▶ **Aim of the task**
Start at the line below containing "Lemma store_ok_finished w" and stop at the line containing "- by apply (sm_bits _ _ Hsm).". Repeat every line of that stretch exactly, and nothing outside it.

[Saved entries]
(** Then the write waits for the readers of the chunk. *)
Lemma writing_step sv0 C0 l sv open C F c r w' C' F' :
  writing sv0 C0 l sv open C F -> c ∉ l -> made_unique (sv_world sv) C c (-1) r w' C' F' -> Z.of_nat (length l) < 2 ^ 31 ->
  wp (waitfor_chunk c open) (fun open' sv' => writing sv0 C0 (l ++ [c]) sv' open' C' F' /\ sv_world sv' = w')
    (sv <| sv_world := w' |>).
Proof.
  intros Hw Hc Hmu Hlen. pose proof (writing_unique _ _ _ _ _ _ _ _ _ _ _ _ Hw Hc Hmu) as (U1 & U2 & U3 & U4 & U5 & U6 & U7 & U8 & U9).
  destruct Hw as [_ _ _ _ _ _ _ _ W9 W10 W11 W12 W13]. set (sv1 := sv <| sv_world := w' |>) in *.
  assert (El : lock_at sv1 c = lock_at sv0 c) by by rewrite U9, W11.
  assert (Hin : forall x, x ∈ l ++ [c] <-> x ∈ l \/ x = c) by (intros x; by rewrite elem_of_app, list_elem_of_singleton).
  eapply wp_mono.
  { apply waitfor_chunk_spec; [done|]. intros p ->. destruct W9 as (_ & [_ Hp] & _). change (waits sv1 p) with (waits sv p). lia. }
  cbv beta. intros open' sv'. rewrite El. destruct (lock_at sv0 c) as [[holds ws]|] eqn:Ec.
  - intros (p & -> & Hp & L1 & L2 & L3 & L4 & L5 & L6 & L7 & L8 & L9).
    assert (Hwp : 0 <= waits sv1 p) by apply occ_nonneg.
    assert (Hold : waits sv1 p <= Z.of_nat (length l) /\ pendings sv0 !! p = None).
    { destruct Hp as [->|[-> Hp]]; [destruct W9 as (_ & ? & ?); split; [|done]; change (waits sv1 p) with (waits sv p); lia|].
      split; [|rewrite <- W13; done]. destruct (decide (0 < waits sv1 p)) as [Hpos|]; [|lia].
      destruct U8 as [_ Hpo]. destruct (po_dom _ _ Hpo p Hpos) as [pd Hpd]. congruence. }
    split; [|by rewrite L9]. constructor; rewrite ?L9; try done.
    + split; [exists c; split; [apply Hin; by right|by rewrite Ec]|]. rewrite length_app. cbn. split; [lia|apply Hold].
    + intros x [Hx| ->]%Hin; [|by rewrite L2, Ec]. rewrite L3 by (by intros ->). rewrite U9, W10 by done.
      destruct Hp as [->|[-> _]]; [done|]. by rewrite W9.
    + intros x Hx. rewrite L3, U9, W11; [done|intros H; apply Hx, Hin; by left|intros ->; apply Hx, Hin; by right].
    + rewrite L7, L8. exact W12.
    + intros q Hq. rewrite L6 by congruence. apply W13. destruct Hp as [->|[-> _]]; congruence.
  - intros [-> ->]. split; [|done]. constructor; try done.
    + destruct open as [p|].
      * destruct W9 as ((x & Hx & Hlx) & Hp & Hn). rewrite length_app. cbn. change (waits sv1 p) with (waits sv p).
        split; [exists x; split; [apply Hin; by left|done]|]. split; [lia|done].
      * intros x [Hx| ->]%Hin; [by apply W9|done].
    + intros x [Hx| ->]%Hin; [by rewrite U9, W10|]. rewrite El, Ec. by destruct open.
    + intros x Hx. rewrite U9, W11; [done|]. intros H. apply Hx, Hin. by left.
Qed.

Lemma origin_write_chunks_run sv0 C0 l2 l1 sv open C F :
  writing sv0 C0 l1 sv open C F -> NoDup (l1 ++ l2) -> Z.of_nat (length (l1 ++ l2)) < 2 ^ 31 ->
  Forall (fun c => 0 <= c < KEY_TOP /\ is_Some (org_data (sv_world sv0) !! c)) l2 -> write_ready (-1) l2 (sv_world sv) ->
  wp (origin_write_chunks l2 ORIGIN_WRITE_OK open) (fun r sv' => r.1 = ORIGIN_WRITE_OK /\
    exists C' F', writing sv0 C0 (l1 ++ l2) sv' r.2 C' F' /\ write_ready (-1) [] (sv_world sv')) sv.
Proof.
  revert l1 sv open C F. induction l2 as [|c l2 IH]; intros l1 sv open C F Hw Hnd Hlen Hall Hready; cbn [origin_write_chunks].
  { wp_steps. split; [done|]. exists C, F. by rewrite app_nil_r. }
  apply Forall_cons in Hall as [[Hc Horg] Hall]. cbn [write_ready] in Hready. destruct Hready as [Hen Hready].
  assert (Hcl : c ∉ l1). { apply NoDup_app in Hnd as (_ & Hd & _). intros H. apply (Hd c H). by left. }
  pose proof (wr_store _ _ _ _ _ _ _ Hw) as Hst.
  wp_step. apply wp_store. eapply wp_run.
  { apply (make_unique_spec (sv_world sv) C F c (-1)); [done|eapply enough_resources; [done|apply Hst]|done|lia| |].
    - by rewrite (wr_org _ _ _ _ _ _ _ Hw).
    - intros p Hp Hin. destruct (wr_pend _ _ _ _ _ _ _ Hw p Hp) as (c' & Hc' & He).
      assert (c' = c) as -> by (eapply excs_at_apart; [apply (so_apart _ _ _ Hst)|done|done]). done. }
  cbv beta. intros r w' Erun (C' & F' & Hmu). rewrite (proj2 (Z.eqb_neq _ _) (mu_result _ _ _ _ _ _ _ _ Hmu)).
  rewrite length_app in Hlen. cbn in Hlen. wp_step. eapply wp_mono; [eapply writing_step; [done|done|done|lia]|].
  cbv beta. intros open' sv' [Hw' Ew]. replace (l1 ++ c :: l2) with ((l1 ++ [c]) ++ l2) in * by by rewrite <- app_assoc.
  eapply IH; [done|done|rewrite !length_app; cbn; lia|done|]. rewrite Ew. by eapply Hready.
Qed.

(** ** Finishing the copies *)

Lemma copies_finished w w' :
  copies_ok w -> source_chunk (sb w') = source_chunk (sb w) /\ dest_exception (sb w') = dest_exception (sb w) -> only_copies w w' -> snap_data w' = settled w -> copy_chunks (sb w') = 0 ->
  copies_ok w' /\ pending_copies (sb w') = [] /\ settled w' = settled w.
Proof.
  intros Hck [E1 E2] Hoc Hs H0. destruct (only_copies_frame _ _ Hoc) as (Eo & Ez & El & Ea).
  assert (Ep : pending_copies (sb w') = []) by (unfold pending_copies; by rewrite H0).
  assert (Er : copy_room (sb w') = copy_room (sb w)) by (unfold copy_room; congruence).
  pose proof (ck_count _ Hck) as Hcnt. pose proof (ck_some _ Hck). split; [|split; [done|unfold settled at 1; by rewrite Ep, Hs]].
  assert (Hdom : forall x, is_Some (snap_data w' !! x) -> is_Some (snap_data w !! x)) by (intros x; rewrite Hs; by apply settled_dom).
  destruct Hck as [C1 C2 C3 C4 C5 C6 C7 [R1 R2 R3 R4 R5 R6]]. constructor; rewrite ?Eo, ?Er, ?Ea, ?Ez, ?El, ?E1, ?E2, ?H0; try done.
  - intros x Hx. by apply C2, Hdom.
  - lia.
  - constructor; intros; lia.
Qed.

(** The copies do not touch the metadata. *)
Lemma store_ok_finished w w' C F :
  store_ok w C F -> source_chunk (sb w') = source_chunk (sb w) /\ dest_exception (sb w') = dest_exception (sb w) -> only_copies w w' -> snap_data w' = settled w -> copy_chunks (sb w') = 0 ->
  store_ok w' C F /\ pending_copies (sb w') = [] /\ settled w' = settled w.
Proof.
  intros Hst Hrun Hoc Hs H0. destruct (copies_finished w w' (so_copies _ _ _ Hst) Hrun Hoc Hs H0) as (Hck & Ep & Eset).
  split; [|done]. pose proof (only_copies_same _ _ Hoc) as Hsm. destruct Hst as [S1 S2 S3 S4 S5 S6 S7 S8 S9 S10].
  constructor; try done.
  - by eapply only_copies_meta.
  - destruct S2 as (T1 & T2 & T3). unfold tree_ok. rewrite (sm_image _ _ Hsm). split_and!; [|done|done].
    eapply subtree_ext; [|exact T1]. intros. apply Hsm.
  - intros e He. destruct (S4 e He) as [? ?]. rewrite (sm_asi _ _ Hsm). split; [done|]. by apply (sm_bits _ _ Hsm).
  - by apply (sm_bits _ _ Hsm).
  - intros e He. rewrite (sm_asi _ _ Hsm) in He. rewrite Hs. apply settled_dom; [done|]. by apply S7.
  - intros p Hp. rewrite Ep in Hp. by apply elem_of_nil in Hp.
  - by rewrite (sm_mask _ _ Hsm).
  - by rewrite (sm_size _ _ Hsm).
Qed.


(** ** The commit *)

(** Nothing that the tree or the bitmaps have is in the journal, so a commit
    leaves the store as it is. *)
Lemma numbered_layout s n : layout s -> same_layout s (numbered (skip n s)).
Proof.
  intros Hl. constructor; try done. intros which. pose proof (sp_last _ _ (ly_sp s Hl which)) as H. by destruct which.
Qed.

Lemma store_ok_committed w barrier w' C F :
  store_ok w C F -> committed w barrier w' -> store_ok w' C F /\ pending_copies (sb w') = pending_copies (sb w) /\ settled w' = settled w.
Proof.
  intros Hst Hc. pose proof (so_meta _ _ _ Hst) as Hm. pose proof (mo_layout _ _ Hm) as Hl. pose proof (cm_sb _ _ _ Hc) as Es.
  destruct (cm_rest _ _ _ Hc) as (_ & Eo & Esn & _ & _). set (n := Z.of_nat (length (dirty_buffers w)) + 1) in *.
  assert (Hs : same_layout (sb w) (sb w')) by (rewrite Es; by apply numbered_layout).
  assert (Hv : forall x, x ∈ F -> view w' x = view w x).
  { intros x Hx. apply Hc. intros Hj. by apply (mo_journal _ _ Hm x Hj). }
  assert (Hvb : forall which k, bitmap_index (sb w) which k -> view w' (bitmap_sector (sb w) which k) = view w (bitmap_sector (sb w) which k)).
  { intros which k Hk. apply Hc. by apply (mo_jbitmap _ _ Hm). }
  assert (Hbit : forall c, 0 <= c < chunks (asi SNAPDATA (sb w)) -> bit_used (view w) (sb w) SNAPDATA c -> bit_used (view w') (sb w') SNAPDATA c).
  { intros c Hc'. rewrite (sl_bit_used _ _ _ _ _ Hs). unfold bit_used. by rewrite Hvb by by apply bitmap_index_chunk. }
  assert (Ep : pending_copies (sb w') = pending_copies (sb w)) by by rewrite Es.
  assert (Ech : chunks (asi SNAPDATA (sb w')) = chunks (asi SNAPDATA (sb w))) by apply (sl_asi _ _ Hs SNAPDATA).
  split; [|split; [done|unfold settled; by rewrite Ep, Eo, Esn]]. destruct Hst as [S1 S2 S3 S4 S5 S6 S7 S8 S9 S10].
  pose proof (sp_chunks _ _ (ly_sp _ Hl SNAPDATA)) as Hch. constructor; rewrite ?Ech; try done.
  - eapply meta_ok_step; [done|apply Hc|done|done].
  - destruct S2 as (T1 & T2 & T3). unfold tree_ok. rewrite Es. split_and!; [|done|done]. by eapply subtree_ext.
  - destruct S3. constructor; rewrite ?Eo, ?Esn, ?Es; done.
  - intros e He. destruct (S4 e He) as [? ?]. split; [done|]. apply Hbit; [lia|done].
  - apply Hbit; [lia|done].
  - by rewrite Esn.
  - by rewrite Ep.
  - by rewrite Es.
  - by rewrite Es.
Qed.

(** A step that changes neither the contents nor the locks *)
Record settled_step (w w' : world) (C : aleaf) (F : list Z) : Prop := {
  ss_store : store_ok w' C F;
  ss_settled : settled w' = settled w;
  ss_org : org_data w' = org_data w;
  ss_mask : snapmask (sb w') = snapmask (sb w);
  ss_fixed : fixed (sb w') = fixed (sb w) }.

▶ **Exercise solution**
Lemma store_ok_finished w w' C F :
  store_ok w C F -> source_chunk (sb w') = source_chunk (sb w) /\ dest_exception (sb w') = dest_exception (sb w) -> only_copies w w' -> snap_data w' = settled w -> copy_chunks (sb w') = 0 ->
  store_ok w' C F /\ pending_copies (sb w') = [] /\ settled w' = settled w.
Proof.
  intros Hst Hrun Hoc Hs H0. destruct (copies_finished w w' (so_copies _ _ _ Hst) Hrun Hoc Hs H0) as (Hck & Ep & Eset).
  split; [|done]. pose proof (only_copies_same _ _ Hoc) as Hsm. destruct Hst as [S1 S2 S3 S4 S5 S6 S7 S8 S9 S10].
  constructor; try done.
  - by eapply only_copies_meta.
  - destruct S2 as (T1 & T2 & T3). unfold tree_ok. rewrite (sm_image _ _ Hsm). split_and!; [|done|done].
    eapply subtree_ext; [|exact T1]. intros. apply Hsm.
  - intros e He. destruct (S4 e He) as [? ?]. rewrite (sm_asi _ _ Hsm). split; [done|]. by apply (sm_bits _ _ Hsm).
  - by apply (sm_bits _ _ Hsm).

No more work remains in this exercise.